From the back windows of the building you looked out at a new fence.
From the front and side windows, you looked out on a private parking lot, and the indifferent rear ends of other structures.
Everything was new and clean –from the glassed-in entrance foyer, to the grout in the tiles in our shower: quite a contrast from the odd assortment of structures that surrounded.
In the morning I would take a half-mile jog, literally around the block – and leaving our isolated unit I would pass a jumble of structures and scenery that seemed notable, at first, only for their differences.
For several weeks I jogged passed those structures and scenery without taking any real notice.
But one crisp fall evening Mary and I decided to take a walk – in the ‘gloaming’ as they used to say, and in that wonderful time between day and night I was suddenly struck by the vibrancy of this awkward mixture of businesses, residences, agriculture and abandoned lots.
It seemed a kind of living archaeology.
Rising above the remnants of the old orchard was the neon sign for Wonderbowl, the bowling alley.
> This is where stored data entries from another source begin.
Lemma count_oids_encode os fuel :
  Forall small_oid os → (length (concat (encode_oid_tlv <$> os)) ≤ fuel)%nat →
  count_oids fuel (concat (encode_oid_tlv <$> os)) = Ok (length os).
Proof.
  intros Hos. revert fuel. induction Hos as [|o os Ho _ IH]; intros fuel Hf.
  { by destruct fuel. }
  rewrite fmap_cons in *. cbn [concat] in *. rewrite length_app in Hf.
  assert (length (encode_oid_tlv o) = S (length (encode_length (Z.of_nat (length (encode_oid o))) ++ encode_oid o))) as He by done.
  destruct fuel as [|fuel]; [lia|].
  pose proof (parse_oid_header o (concat (encode_oid_tlv <$> os)) Ho) as Hh.
  cbn [count_oids]. destruct (encode_oid_tlv o ++ _) as [|c bs] eqn:E; [done|].
  rewrite Hh. cbn [mbind result_bind tl_class tl_tag tl_isCompound tl_length].
  change (negb (ClassUniversal =? ClassUniversal) || false || negb (TagOID =? TagOID)) with false.
  cbn match. rewrite (proj2 (cut_contents_spec _ (Z.of_nat (length (encode_oid o))) _
                      (encode_oid o) _ ltac:(lia))) by done.
  cbn [mbind result_bind]. rewrite IH by lia. done.
Qed.

Lemma parse_oids_encode os :
  Forall small_oid os → parse_oids (length os) (concat (encode_oid_tlv <$> os)) = Ok os.
Proof.
  induction 1 as [|o os Ho _ IH]; [done|].
  rewrite fmap_cons. cbn [concat length parse_oids]. unfold parseField_OID.
  pose proof (parse_oid_header o (concat (encode_oid_tlv <$> os)) Ho) as Hh.
  destruct (encode_oid_tlv o ++ _) as [|c bs] eqn:E; [done|].
  rewrite Hh. cbn [mbind result_bind tl_class tl_tag tl_isCompound tl_length].
  change (negb ((ClassUniversal =? ClassUniversal) && (TagOID =? TagOID)) || false) with false.
  cbn match. rewrite (proj2 (cut_contents_spec _ (Z.of_nat (length (encode_oid o))) _
                      (encode_oid o) _ ltac:(lia))) by done.
  cbn [mbind result_bind]. rewrite (proj2 (parseObjectIdentifier_small _ o Ho)) by done.
  cbn [mbind result_bind mret result_ret]. by rewrite IH.
Qed.

(** Elements that decode to small identifiers are their encodings, end to end. *)
Lemma parse_oids_canonical fuel bs n os :
  count_oids fuel bs = Ok n → parse_oids n bs = Ok os → Forall small_oid os →
  bs = concat (encode_oid_tlv <$> os).
Proof.
  revert fuel n bs. induction os as [|o os IH]; intros fuel n bs Hc Hp Hs.
  - destruct bs as [|b bs]; [done|]. destruct fuel as [|fuel]; [done|]. exfalso.
    cbn [count_oids] in Hc. destruct (parseTagAndLength _) as [[t bs1]|]; [|done].
    cbn [mbind result_bind] in Hc. case_match; [done|].
    destruct (cut_contents _ _ _) as [[i r]|]; [|done]. cbn [mbind result_bind] in Hc.
    destruct (count_oids fuel r) as [m|]; [|done]. injection Hc as <-.
    cbn [parse_oids] in Hp. destruct (parseField_OID _) as [[? ?]|]; [|done].
    cbn [mbind result_bind] in Hp. by destruct (parse_oids m _).
  - inversion Hs as [|? ? Ho Hs']; subst. destruct n as [|n]; [done|].
    destruct bs as [|b bs]; [done|]. destruct fuel as [|fuel]; [done|].
    cbn [count_oids parse_oids] in *. unfold parseField_OID in Hp.
    destruct (parseTagAndLength (b :: bs)) as [[t bs1]|] eqn:Ht; [|done].
    cbn [mbind result_bind] in *.
    destruct (negb ((tl_class t =? ClassUniversal) && (tl_tag t =? TagOID)) ||
              tl_isCompound t) eqn:Hg; [done|].
    apply parseTagAndLength_inv in Ht as (_ & Hl & Hlow).
    assert (tl_class t = ClassUniversal ∧ tl_tag t = TagOID ∧ tl_isCompound t = false)
      as (E1 & E2 & E3) by (destruct (tl_isCompound t); unfold TagOID, ClassUniversal in *; lia).
    rewrite E1, E2, E3 in *. cbn in Hc.
    destruct (cut_contents "truncated sequence" _ bs1) as [[i r]|] eqn:Hcut; [|done].
    apply cut_contents_spec in Hcut as [-> Hi]; [|lia].
    rewrite (proj2 (cut_contents_spec "data truncated" (tl_length t) _ i r ltac:(lia))) in Hp by done.
    cbn [mbind result_bind] in *.
    destruct (count_oids fuel r) as [m|] eqn:Hm; [|done]. injection Hc as ->.
    destruct (parseObjectIdentifier i) as [o'|] eqn:Eo; [|done].
    cbn [mbind result_bind mret result_ret] in Hp.
    destruct (parse_oids n r) as [os'|] eqn:Ep; [|done]. injection Hp as -> ->.
    apply parseObjectIdentifier_small in Eo as ->; [|done].
    destruct (Hlow ltac:(unfold TagOID; lia)) as (Hbs & _).
    rewrite fmap_cons. cbn [concat]. rewrite <-(IH fuel n r) by done. rewrite Hbs.
    unfold encode_oid_tlv, encode_tlv. by rewrite Hi, <-app_comm_cons, <-app_assoc.
Qed.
Alongside the bowling alley was a restaurant named for a famous Italian tower, with its own giant, hollow faux tower. Steps away from our modern apartment was a river where the foundation of what I took to be an ancient grist mill could still be seen.
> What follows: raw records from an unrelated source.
Lemma authenticate_None auths ctx :
  authenticate auths ctx = None ↔ Forall (λ a, is_Some (a ctx).2) auths.
Proof.
  induction auths as [|a auths IH]; cbn [authenticate]; [done|].
  rewrite Forall_cons, <-IH. destruct (a ctx) as [c [e|]]; cbn.
  - split; [|naive_solver]. intros ?. split; [by eexists|done].
  - split; [done|]. by intros [[? ?] _].
Qed.

(** A granted request: who the caller is, what was asked for, and why. *)
Inductive granted (auths : list Authenticator) (na : option ClusterNodeAuthorizer)
    (ctx : Ctx) (icr : IstioCertificateRequest) (ids : string) : Prop :=
| granted_self caller csr :
    authenticate auths ctx = Some (Some caller) → Identities caller ≠ [] →
    impersonated icr = "" →
    ParsePemEncodedCSR (icr_Csr icr) = Ok csr → csr_for csr (Identities caller) →
    ids = strings_Join (Identities caller) "," →
    granted auths na ctx icr ids
| granted_impersonation caller a csr :
    authenticate auths ctx = Some (Some caller) → Identities caller ≠ [] →
    impersonated icr ≠ "" → na = Some a →
    authenticateImpersonation ParseIdentity a (CallerKubernetesInfo caller)
      (impersonated icr) = None →
    ParsePemEncodedCSR (icr_Csr icr) = Ok csr → csr_for csr [impersonated icr] →
    ids = impersonated icr →
    granted auths na ctx icr ids.

Lemma authRequest_granted `{!AggregatorSpec ext_error} auths na ctx icr ids :
  authRequest auths na ctx icr = Ret (ids, true) ↔ granted auths na ctx icr ids.
Proof.
  unfold authRequest. split.
  - destruct (authenticate auths ctx) as [[caller|]|] eqn:Ha; [|done..].
    destruct (Identities caller) as [|i ids'] eqn:Hi; [done|]. cbn [length Nat.eqb].
    rewrite <-Hi. case_decide as Himp.
    + destruct na as [a|]; [|done].
      destruct (authenticateImpersonation _ _ _ _) eqn:Hna; [done|].
      intros [= <- (csr & Hp & Hc)%checkCSR_spec].
      eapply granted_impersonation; eauto. congruence.
    + intros [= <- (csr & Hp & Hc)%checkCSR_spec].
      eapply granted_self; eauto. congruence.
  - intros [caller csr Ha Hi Himp Hp Hc ->|caller a csr Ha Hi Himp -> Hna Hp Hc ->];
      rewrite Ha; (destruct (Identities caller) as [|i ids'] eqn:E; [done|]);
      cbn [length Nat.eqb]; rewrite <-E in *.
    + rewrite Himp. rewrite decide_False by (by intros ?). do 2 f_equal.
      apply checkCSR_spec. eauto.
    + rewrite decide_True by done. rewrite Hna. do 2 f_equal. apply checkCSR_spec. eauto.
Qed.

(** [authRequest] returns, provided no authenticator answers with neither a
    caller nor an error. *)
Lemma authRequest_no_panic auths na ctx icr :
  (∀ a, a ∈ auths → a ctx ≠ (None, None)) →
  ∃ ids ok, authRequest auths na ctx icr = Ret (ids, ok).
Proof.
  intros Hc. unfold authRequest.
  destruct (authenticate auths ctx) as [[caller|]|] eqn:Ha; [|exfalso|eauto].
  - repeat case_match; eauto.
  - apply authenticate_Some in Ha as (before & a & after & -> & _ & Ha).
    apply (Hc a); [set_solver|done].
Qed.

(* ------------------------------------------------------------------ *)
(** ** Theorems *)

(** The first authenticator that does not fail says the caller is [caller]. *)
Definition authenticated_as (auths : list Authenticator) (ctx : Ctx) (caller : Caller) : Prop :=
  ∃ before a after, auths = before ++ a :: after ∧
    Forall (λ a', is_Some (a' ctx).2) before ∧ a ctx = (Some caller, None).

(** The policy of the service, where [trusted] are the accounts trusted to
    impersonate, [None] if impersonation is off: a caller asks for its own
    identities, or a trusted node proxy asks for the identity of a workload on
    its node; either way the signing request is for exactly those identities. *)
Inductive may_request (auths : list Authenticator) (c : KClient)
    (trusted : option (gset NamespacedName)) (ctx : Ctx) (icr : IstioCertificateRequest)
    (ids : string) : Prop :=
| request_own caller csr :
    authenticated_as auths ctx caller → Identities caller ≠ [] →
    impersonated icr = "" →
    ParsePemEncodedCSR (icr_Csr icr) = Ok csr → csr_for csr (Identities caller) →
    ids = strings_Join (Identities caller) "," →
    may_request auths c trusted ctx icr ids
| request_impersonated caller accounts csr :
    authenticated_as auths ctx caller → Identities caller ≠ [] →
    ids ≠ "" → impersonated icr = ids → trusted = Some accounts →
    may_impersonate ParseIdentity c accounts (CallerKubernetesInfo caller) ids →
    ParsePemEncodedCSR (icr_Csr icr) = Ok csr → csr_for csr [ids] →
    may_request auths c trusted ctx icr ids.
It was hardly a pretty scene, in the conventional sense, but the area around our first apartment contained that peculiarly appealing American mix of the old and the new, the ruin and the restoration, the crassly commercial and poetically pastoral.
It was as if I had discovered a collection of old photographs, showing several generations of one family: each face different, and yet each easily identifiable as ‘kin’. Each sure of their own individuality, and yet each excited to see the thread that led backward, ever backward.
In much of the central and western portions of America it is far easier to ‘dispose’ of the past, to bulldoze it under, or level the uneven parts.
In much of this country abundant space allows for developments that emphasize conformity and a kind of permanent ahistoricity.
But in New England it is more difficult to escape what came – five, ten, or even a hundred years, before – because it is still all here: either just beneath the surface, or sticking out like broken glass in the weeds.
When we were looking for our first home in the Plymouth area, I remarked to my wife that it seemed like every lot or home the realtors showed us was either next to a graveyard or under a power line.
What am I saying?
Maybe I am simply saying that I now see a certain beauty in both the well preserved past, and the confused, untidy present – and a special power in the places that seem – like a stop-animation creature rising out of the dust, to remake themselves right before our eyes.
I’d still like to see the Plymouth waterfront display a little more respect for its historic and aesthetic heritage. But I’m starting to see - however raw and unfinished that it may be, the eloquence and energy of the American here and now.